▸ **How to complete this task**
Go through the data and copy each line where the word "intros" shows up.

▬▬▬

(** An opted-out row is never changed again, and no message is recorded
    for it. *)
Lemma step_opted_out w w' row :
  db_step w w' → wf w → row ∈ sales w → opted_out row = true →
  row ∈ sales w'
  ∧ ∃ extra, outbound_messages w' = outbound_messages w ++ extra
             ∧ Forall (λ m, om_sale_id m ≠ id row) extra.
Proof.
  intros Hstep Hw Hrow Hopt.
  destruct Hstep as [Hs _ Ho|r0 ext agent off src health plan extra Hf Hno Hs _ Ho Hall
                    |r0 extra _ Hid Hs _ Ho Hall|p Hs _ Ho]; rewrite Hs.
  - split; [done|]. exists []. by rewrite app_nil_r.
  - apply find_sale_Some in Hf as [Hr0 _].
    assert (id row ≠ id r0) as Hne.
    { intros Heq. assert (row = r0) as ->; [|congruence].
      eapply (NoDup_fmap_eq id); eauto using wf_ids. }
    split.
    + apply list_elem_of_fmap. exists row. split; [|done].
      by rewrite update_row_other.
    + exists extra. split; [done|]. eapply Forall_impl; [exact Hall|].
      simpl. intros m ->. done.
  - split; [apply elem_of_app; by left|].
    exists extra. split; [done|]. eapply Forall_impl; [exact Hall|].
    simpl. intros m ->. rewrite Hid.
    pose proof (wf_next _ Hw) as Hn. rewrite Forall_forall in Hn.
    specialize (Hn _ Hrow). lia.
  - split.
    + apply list_elem_of_fmap. exists row. split; [|done].
      by rewrite opt_out_row_opted_out.
    + exists []. by rewrite app_nil_r.
Qed.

▬▬▬

▸ **Result of the task**
  intros Hstep Hw Hrow Hopt.
    { intros Heq. assert (row = r0) as ->; [|congruence].
      simpl. intros m ->. done.
    simpl. intros m ->. rewrite Hid.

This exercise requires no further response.